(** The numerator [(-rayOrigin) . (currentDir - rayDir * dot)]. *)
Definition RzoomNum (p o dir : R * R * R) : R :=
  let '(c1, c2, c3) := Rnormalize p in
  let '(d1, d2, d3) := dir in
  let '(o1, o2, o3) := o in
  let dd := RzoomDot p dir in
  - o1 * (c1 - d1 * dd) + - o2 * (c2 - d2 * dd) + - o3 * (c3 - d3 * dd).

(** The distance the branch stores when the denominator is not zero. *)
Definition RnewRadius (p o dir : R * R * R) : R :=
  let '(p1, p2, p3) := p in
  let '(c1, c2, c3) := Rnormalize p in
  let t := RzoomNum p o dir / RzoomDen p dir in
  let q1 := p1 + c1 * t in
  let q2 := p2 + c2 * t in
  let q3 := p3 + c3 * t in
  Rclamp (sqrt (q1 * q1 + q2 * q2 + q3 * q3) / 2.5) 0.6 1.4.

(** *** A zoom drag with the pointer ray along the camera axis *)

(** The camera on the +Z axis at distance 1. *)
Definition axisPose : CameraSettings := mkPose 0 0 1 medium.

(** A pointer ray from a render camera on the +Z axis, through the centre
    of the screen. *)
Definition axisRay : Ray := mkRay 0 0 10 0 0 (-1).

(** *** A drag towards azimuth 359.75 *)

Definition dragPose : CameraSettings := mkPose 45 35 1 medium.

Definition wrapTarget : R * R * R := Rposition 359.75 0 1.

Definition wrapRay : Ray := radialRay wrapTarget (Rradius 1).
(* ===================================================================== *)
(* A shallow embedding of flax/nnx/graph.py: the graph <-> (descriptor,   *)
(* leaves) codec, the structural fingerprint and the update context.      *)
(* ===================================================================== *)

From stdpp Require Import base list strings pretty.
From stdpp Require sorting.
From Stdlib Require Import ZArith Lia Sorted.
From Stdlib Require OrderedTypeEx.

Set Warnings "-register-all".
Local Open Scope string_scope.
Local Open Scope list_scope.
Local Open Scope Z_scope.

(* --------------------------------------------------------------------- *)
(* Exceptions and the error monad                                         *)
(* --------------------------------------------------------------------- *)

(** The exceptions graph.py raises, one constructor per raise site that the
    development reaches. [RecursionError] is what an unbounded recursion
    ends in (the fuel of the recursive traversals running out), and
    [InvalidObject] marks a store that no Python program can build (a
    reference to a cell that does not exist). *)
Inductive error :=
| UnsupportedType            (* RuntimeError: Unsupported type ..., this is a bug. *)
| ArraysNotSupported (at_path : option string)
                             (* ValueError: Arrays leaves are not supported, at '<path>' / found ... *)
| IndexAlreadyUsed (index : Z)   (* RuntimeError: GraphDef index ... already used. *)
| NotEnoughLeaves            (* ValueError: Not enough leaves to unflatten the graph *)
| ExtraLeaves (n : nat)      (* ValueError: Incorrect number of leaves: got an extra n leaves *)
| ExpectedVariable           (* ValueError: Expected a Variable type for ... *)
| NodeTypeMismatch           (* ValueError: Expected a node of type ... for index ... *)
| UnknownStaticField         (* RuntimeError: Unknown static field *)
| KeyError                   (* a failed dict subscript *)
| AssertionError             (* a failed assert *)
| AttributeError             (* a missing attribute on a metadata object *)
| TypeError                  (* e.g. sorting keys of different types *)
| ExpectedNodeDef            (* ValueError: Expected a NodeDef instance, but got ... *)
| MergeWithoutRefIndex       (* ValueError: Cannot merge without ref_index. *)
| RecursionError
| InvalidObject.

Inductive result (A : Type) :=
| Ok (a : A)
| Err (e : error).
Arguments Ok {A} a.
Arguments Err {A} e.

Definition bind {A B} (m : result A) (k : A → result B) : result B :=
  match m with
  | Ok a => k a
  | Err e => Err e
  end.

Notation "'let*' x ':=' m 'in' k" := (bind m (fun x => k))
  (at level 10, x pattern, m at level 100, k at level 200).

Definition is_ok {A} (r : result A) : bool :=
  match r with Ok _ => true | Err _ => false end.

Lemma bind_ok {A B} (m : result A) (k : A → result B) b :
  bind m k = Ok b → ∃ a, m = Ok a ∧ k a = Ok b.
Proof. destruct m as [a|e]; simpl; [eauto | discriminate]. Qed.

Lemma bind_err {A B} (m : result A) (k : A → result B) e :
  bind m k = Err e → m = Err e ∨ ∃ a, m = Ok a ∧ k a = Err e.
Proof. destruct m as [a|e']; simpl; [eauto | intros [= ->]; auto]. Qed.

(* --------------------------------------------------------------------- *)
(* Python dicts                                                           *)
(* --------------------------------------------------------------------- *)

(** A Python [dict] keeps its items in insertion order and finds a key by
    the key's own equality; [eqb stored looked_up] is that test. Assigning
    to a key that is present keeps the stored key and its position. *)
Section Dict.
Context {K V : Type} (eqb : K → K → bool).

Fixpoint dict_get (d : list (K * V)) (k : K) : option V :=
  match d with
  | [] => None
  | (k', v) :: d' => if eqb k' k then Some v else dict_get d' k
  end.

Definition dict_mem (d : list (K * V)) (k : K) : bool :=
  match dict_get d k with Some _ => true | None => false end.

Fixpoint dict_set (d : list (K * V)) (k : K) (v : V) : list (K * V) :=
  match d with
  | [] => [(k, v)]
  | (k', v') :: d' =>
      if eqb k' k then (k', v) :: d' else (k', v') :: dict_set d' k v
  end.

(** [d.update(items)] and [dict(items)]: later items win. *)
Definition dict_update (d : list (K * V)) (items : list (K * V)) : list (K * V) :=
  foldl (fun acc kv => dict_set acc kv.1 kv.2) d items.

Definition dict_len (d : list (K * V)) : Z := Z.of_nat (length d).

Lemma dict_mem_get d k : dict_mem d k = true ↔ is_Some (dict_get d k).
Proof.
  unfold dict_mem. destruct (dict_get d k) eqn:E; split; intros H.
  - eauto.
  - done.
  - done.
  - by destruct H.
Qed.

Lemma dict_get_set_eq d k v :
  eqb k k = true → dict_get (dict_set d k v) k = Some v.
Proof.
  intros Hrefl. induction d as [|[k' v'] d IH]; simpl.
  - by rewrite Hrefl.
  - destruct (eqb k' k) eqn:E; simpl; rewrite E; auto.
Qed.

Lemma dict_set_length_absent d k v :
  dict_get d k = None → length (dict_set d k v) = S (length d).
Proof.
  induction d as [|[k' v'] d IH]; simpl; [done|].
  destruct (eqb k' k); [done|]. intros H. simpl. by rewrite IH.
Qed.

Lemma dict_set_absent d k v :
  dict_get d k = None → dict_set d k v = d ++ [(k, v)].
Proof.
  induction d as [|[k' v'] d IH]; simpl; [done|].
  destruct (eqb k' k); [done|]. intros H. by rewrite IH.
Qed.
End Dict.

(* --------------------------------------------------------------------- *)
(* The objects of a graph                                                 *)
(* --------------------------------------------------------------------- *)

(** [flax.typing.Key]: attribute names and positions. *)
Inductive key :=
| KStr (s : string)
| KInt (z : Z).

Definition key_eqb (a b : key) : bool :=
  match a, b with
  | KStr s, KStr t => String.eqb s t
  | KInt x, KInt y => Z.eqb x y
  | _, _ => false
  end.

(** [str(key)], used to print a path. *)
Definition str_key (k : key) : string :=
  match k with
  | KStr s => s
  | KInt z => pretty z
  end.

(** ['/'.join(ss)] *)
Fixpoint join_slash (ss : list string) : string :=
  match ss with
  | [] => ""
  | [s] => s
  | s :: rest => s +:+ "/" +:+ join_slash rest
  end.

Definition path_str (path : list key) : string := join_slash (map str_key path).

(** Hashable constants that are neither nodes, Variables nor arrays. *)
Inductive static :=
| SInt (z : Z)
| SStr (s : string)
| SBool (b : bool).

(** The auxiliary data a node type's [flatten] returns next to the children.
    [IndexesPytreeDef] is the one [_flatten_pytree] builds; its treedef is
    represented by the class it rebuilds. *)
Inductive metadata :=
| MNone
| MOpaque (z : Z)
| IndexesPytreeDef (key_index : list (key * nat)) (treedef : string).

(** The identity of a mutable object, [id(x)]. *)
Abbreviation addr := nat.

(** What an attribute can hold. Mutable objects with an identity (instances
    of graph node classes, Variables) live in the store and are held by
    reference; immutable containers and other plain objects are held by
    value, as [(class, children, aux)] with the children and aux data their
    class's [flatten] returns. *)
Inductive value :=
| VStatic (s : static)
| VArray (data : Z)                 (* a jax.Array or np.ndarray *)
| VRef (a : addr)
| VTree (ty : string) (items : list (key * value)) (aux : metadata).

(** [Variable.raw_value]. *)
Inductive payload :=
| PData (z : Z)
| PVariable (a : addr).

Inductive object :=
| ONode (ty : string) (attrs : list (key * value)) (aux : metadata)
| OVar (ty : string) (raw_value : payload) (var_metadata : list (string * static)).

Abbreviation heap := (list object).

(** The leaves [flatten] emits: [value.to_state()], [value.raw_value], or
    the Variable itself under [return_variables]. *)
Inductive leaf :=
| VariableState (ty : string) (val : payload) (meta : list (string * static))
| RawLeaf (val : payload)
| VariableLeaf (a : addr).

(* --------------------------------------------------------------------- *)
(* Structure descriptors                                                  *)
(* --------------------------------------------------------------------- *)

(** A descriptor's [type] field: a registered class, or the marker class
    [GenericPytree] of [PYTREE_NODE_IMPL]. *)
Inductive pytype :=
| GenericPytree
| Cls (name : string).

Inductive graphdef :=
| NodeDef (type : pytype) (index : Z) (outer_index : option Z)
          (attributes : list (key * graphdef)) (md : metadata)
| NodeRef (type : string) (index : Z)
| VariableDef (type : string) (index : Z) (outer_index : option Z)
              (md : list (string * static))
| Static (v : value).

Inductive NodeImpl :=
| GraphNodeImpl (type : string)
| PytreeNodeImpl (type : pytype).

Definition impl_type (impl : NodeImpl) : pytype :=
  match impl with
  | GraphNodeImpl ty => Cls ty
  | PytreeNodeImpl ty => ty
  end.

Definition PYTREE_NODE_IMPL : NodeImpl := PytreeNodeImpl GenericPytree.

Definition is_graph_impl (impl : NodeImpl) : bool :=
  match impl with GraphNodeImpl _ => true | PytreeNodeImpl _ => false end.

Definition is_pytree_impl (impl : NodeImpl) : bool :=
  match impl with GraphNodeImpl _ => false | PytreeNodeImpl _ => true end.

+ + + +

## YOUR GOAL
Look through the data above and return exactly the lines from the one that contains "of the screen. *)" to the one that contains "(* A shallow", inclusive, with nothing else.

## EXERCISE RESULT
    of the screen. *)
Definition axisRay : Ray := mkRay 0 0 10 0 0 (-1).

(** *** A drag towards azimuth 359.75 *)

Definition dragPose : CameraSettings := mkPose 45 35 1 medium.

Definition wrapTarget : R * R * R := Rposition 359.75 0 1.

Definition wrapRay : Ray := radialRay wrapTarget (Rradius 1).
(* ===================================================================== *)
(* A shallow embedding of flax/nnx/graph.py: the graph <-> (descriptor,   *)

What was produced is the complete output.